Othmar heard the tormenting fear which was expressed in her tone, and refrained from adding one grain of doubt to it.

'Be sure he is at peace, my dear,' he answered; while he thought, 'more peace than such a brute deserves—the peace of utter extinction; the peace of dissolution and absorption into the earth which holds him, into the grass which covers him; peace which he shares with kings and poets and heroes!'

'He believed nothing, you know,' said Damaris wistfully, 'nothing of any creed, I mean. But then, if he could not, was it any more his fault than it is a deaf man's fault that he cannot hear? I think not. Do you remember that poem of Victor Hugo's? I forget its name, but the one in which a great wicked king of the east, all black with crime, is saved from hell because he has a moment of pity for a pig that is sick and tormented with flies and lies helpless in the sun? The king drew the pig aside out of the sun and drove the flies away. It is beautifully told in the poem; I tell it ill. But what I mean is, that I think if they are angered in heaven with my grandfather because he led a hard, selfish, crooked, cramped life, they will yet let him into paradise because he was so good to me.'

Othmar assented, with a sense of infinite compassion for her. All her dream was as baseless as the golden city which an evening sun builds out of clouds for a moment in the western sky. But he let it be. Life would soon enough wake her from such dreams with the rough hand of a stepmother, who grudges motherless children sleep.

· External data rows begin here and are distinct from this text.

(** The ranges of a class up to its closing bracket. *)
Fixpoint get_ranges (fuel : nat) (acc : list (Z * Z)) (l : bytes)
  : option (list (Z * Z) * bytes) :=
  match fuel with
  | O => None
  | S fuel' =>
    match l with
    | c :: l' =>
      if Ascii.eqb c "]" && negb (is_nil acc) then Some (rev acc, l') else
      match get_esc l with
      | None => None
      | Some (lo, rest) =>
        match rest with
        | d :: rest' =>
          if Ascii.eqb d "-" then
            match get_esc rest' with
            | None => None
            | Some (hi, rest'') => get_ranges fuel' ((lo, hi) :: acc) rest''
            end
          else get_ranges fuel' ((lo, lo) :: acc) rest
        | [] => None
        end
      end
    | [] => None
    end
  end.

(** The chunks of a pattern: whether a star stands in front, and the tokens up
    to the next star.  [star] and [cur] are the chunk being read. *)
Fixpoint parse_glob (fuel : nat) (star : bool) (cur : list glob_token) (l : bytes)
  : option (list (bool * list glob_token)) :=
  match fuel with
  | O => None
  | S fuel' =>
    match l with
    | [] => Some (if star || negb (is_nil cur) then [(star, rev cur)] else [])
    | c :: l' =>
      if Ascii.eqb c "*" then
        if is_nil cur then parse_glob fuel' true [] l'
        else option_map (cons (star, rev cur)) (parse_glob fuel' true [] l')
      else if Ascii.eqb c "?" then parse_glob fuel' star (GAny :: cur) l'
      else if Ascii.eqb c "\" then
        match l' with
        | [] => None
        | d :: l'' => parse_glob fuel' star (GLit d :: cur) l''
        end
      else if Ascii.eqb c "[" then
        let '(negated, body) := match l' with
                                | d :: l'' => if Ascii.eqb d "^" then (true, l'') else (false, l')
                                | [] => (false, l') end in
        match get_ranges (List.length body) [] body with
        | None => None
        | Some (ranges, rest) => parse_glob fuel' star (GClass negated ranges :: cur) rest
        end
      else parse_glob fuel' star (GLit c :: cur) l'
    end
  end.
(** The codes are those [generateAffiliateCode] draws, one per attempt.  A
    statement that fails inside a transaction aborts it, so there the next
    attempt, or the query after the last one, fails too. *)
Fixpoint insert_attempts (in_tx : bool) (userID : Z) (codes : list string) : M FundsDB unit := λ db,
  match codes with
  | [] => (Ok tt, db)
  | code :: rest =>
    match insert_affiliate userID code db with
    | (Ok _, db') => (Ok tt, db')
    | (Err e, db') =>
      if error_is e unique_violation then
        if in_tx then (Err aborted_transaction, db') else insert_attempts in_tx userID rest db'
      else (Err e, db')
    end
  end.
Definition ensureUserAffiliateWithClient (in_tx : bool) (codes : list string) (userID : Z) : M FundsDB AffiliateSummary := λ db,
  match queryAffiliateByUserID userID db with
  | (Ok a, db) => (Ok a, db)
  | (Err e, db) =>
    if negb (error_is e ErrAffiliateProfileNotFound) then (Err e, db) else
    match insert_attempts in_tx userID codes db with
    | (Err e, db) => (Err e, db)
    | (Ok _, db) => queryAffiliateByUserID userID db
    end
  end.
Definition repo_EnsureUserAffiliate (in_tx : bool) (codes : list string) (userID : Z) : M FundsDB AffiliateSummary :=
  if userID <=? 0 then mfail ErrUserNotFound else ensureUserAffiliateWithClient in_tx codes userID.

(** The rows of [user_affiliates] a statement changes. *)
Definition update_affiliate (userID : Z) (p : AffiliateSummary -> bool) (f : AffiliateSummary -> AffiliateSummary)
  : M FundsDB Z := λ db,
  match fd_affiliates db !! userID with
  | Some a =>
    if p a then (Ok 1, with_affiliates (<[userID := f a]> (fd_affiliates db)) db) else (Ok 0, db)
  | None => (Ok 0, db)
  end.
Definition every (_ : AffiliateSummary) : bool := true.
Definition set_inviter (now : time) (inviterID : Z) (a : AffiliateSummary) : AffiliateSummary :=
  mk_affiliate (aff_UserID a) (aff_AffCode a) (aff_AffCodeCustom a) (aff_RebateRatePercent a) (Some inviterID)
    (aff_AffCount a) (aff_AffQuota a) (aff_AffFrozenQuota a) (aff_AffHistoryQuota a) (aff_CreatedAt a) now.
Definition add_invitee (now : time) (a : AffiliateSummary) : AffiliateSummary :=
  mk_affiliate (aff_UserID a) (aff_AffCode a) (aff_AffCodeCustom a) (aff_RebateRatePercent a) (aff_InviterID a)
    (aff_AffCount a + 1) (aff_AffQuota a) (aff_AffFrozenQuota a) (aff_AffHistoryQuota a) (aff_CreatedAt a) now.
Definition set_quotas (now : time) (f : Z -> Z -> Z -> Z * Z * Z) (a : AffiliateSummary) : AffiliateSummary :=
  let '(q, z, h) := f (aff_AffQuota a) (aff_AffFrozenQuota a) (aff_AffHistoryQuota a) in
  mk_affiliate (aff_UserID a) (aff_AffCode a) (aff_AffCodeCustom a) (aff_RebateRatePercent a) (aff_InviterID a)
    (aff_AffCount a) q z h (aff_CreatedAt a) now.
Definition set_code (now : time) (code : string) (custom : bool) (a : AffiliateSummary) : AffiliateSummary :=
  mk_affiliate (aff_UserID a) code custom (aff_RebateRatePercent a) (aff_InviterID a)
    (aff_AffCount a) (aff_AffQuota a) (aff_AffFrozenQuota a) (aff_AffHistoryQuota a) (aff_CreatedAt a) now.
Definition set_rate (now : time) (rate : option float64) (a : AffiliateSummary) : AffiliateSummary :=
  mk_affiliate (aff_UserID a) (aff_AffCode a) (aff_AffCodeCustom a) (rate_column <$> rate) (aff_InviterID a)
    (aff_AffCount a) (aff_AffQuota a) (aff_AffFrozenQuota a) (aff_AffHistoryQuota a) (aff_CreatedAt a) now.

(** [BindInviter]: the inviter is set once. *)
Definition has_no_inviter (a : AffiliateSummary) : bool := match aff_InviterID a with Some _ => false | None => true end.
Definition BindInviter (codes : Z -> list string) (userID inviterID : Z) : M FundsDB bool := transact (λ db,
  let now := fd_now db in
  (let! _ := ensureUserAffiliateWithClient true (codes userID) userID in
   let! _ := ensureUserAffiliateWithClient true (codes inviterID) inviterID in
   let! affected := update_affiliate userID has_no_inviter (set_inviter now inviterID) in
   if affected =? 0 then mret false else
   let! _ := update_affiliate inviterID every (add_invitee now) in
   mret true) db).

Definition hours (n : Z) : Z := n * hour.
Definition add_ledger (row : LedgerRow) : M FundsDB unit := λ db, (Ok tt, with_ledger (fd_ledger db ++ [row]) db).
Definition AccrueQuota (inviterID inviteeUserID : Z) (amount : float64) (freezeHours : Z) (sourceOrderID : option Z)
  : M FundsDB bool :=
  if fleb amount f0 then mret false else transact (λ db,
  let now := fd_now db in let a := units amount in
  (let! affected := update_affiliate inviterID every
     (set_quotas now (λ q z h, if 0 <? freezeHours then (q, z + a, h + a) else (q + a, z, h + a))) in
   if affected =? 0 then mret false else
   let! _ := add_ledger (mk_ledger inviterID LAccrue a (Some inviteeUserID) sourceOrderID
     (if 0 <? freezeHours then Some (time_add now (hours freezeHours)) else None) None None) in
   mret true) db).

Definition accrued_from (inviterID inviteeUserID : Z) (r : LedgerRow) : bool :=
  (lg_UserID r =? inviterID) && match lg_SourceUserID r with Some u => u =? inviteeUserID | None => false end
  && match lg_Action r with LAccrue => true | LTransfer => false end.
Definition sum_amounts (l : list LedgerRow) : Z := foldr (λ r s, lg_Amount r + s) 0 l.
Definition GetAccruedRebateFromInvitee (inviterID inviteeUserID : Z) : M FundsDB float64 := λ db,
  (Ok (to_float (sum_amounts (filterb (accrued_from inviterID inviteeUserID) (fd_ledger db)))), db).

Definition matured (now : time) (userID : Z) (r : LedgerRow) : bool :=
  (lg_UserID r =? userID) && match lg_FrozenUntil r with Some t => negb (after t now) | None => false end.
Definition thawed_row (r : LedgerRow) : LedgerRow :=
  mk_ledger (lg_UserID r) (lg_Action r) (lg_Amount r) (lg_SourceUserID r) (lg_SourceOrderID r) None
    (lg_BalanceAfter r) (lg_QuotaAfter r).
(** The sum comes back as a [float64] and is sent as one. *)
Definition thawFrozenQuotaTx (userID : Z) : M FundsDB float64 := λ db,
  let now := fd_now db in
  let thawed := to_float (sum_amounts (filterb (matured now userID) (fd_ledger db))) in
  let db := with_ledger (map (λ r, if matured now userID r then thawed_row r else r) (fd_ledger db)) db in
  if fleb thawed f0 then (Ok f0, db) else
  (let! _ := update_affiliate userID every
     (set_quotas now (λ q z h, (q + units thawed, Z.max (z - units thawed) 0, h))) in
   mret thawed) db.
Definition ThawFrozenQuota (userID : Z) : M FundsDB float64 := transact (thawFrozenQuotaTx userID).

'Let us speak of present things,' he said, to distract her thoughts. 'This is very little money, though you think so much of it, which is left to stand between you and all kinds of want. Will you let me place it out for you where it will bring you most? You may have heard, my dear, that I am one of those hapless persons who are doomed by circumstance to have much to do with gold. I hate it, but that is no matter. It is my fate. Will you trust me to try and multiply your little fortune? I will be very careful of it, but something more it shall make for you in my hands than if it were lying in a kitchen chimney or under an orchard wall, which you are too true to your nation not to think the safest kind of investment. I may? Then be it so. No, do not thank me, there is no need for that. But you are very young and you are not very prudent, I should say, and in these matters you will need advice. Remember always to command mine.'

She looked at him with grateful but questioning eyes.

'Why should you do so much for me?' she said with wonder.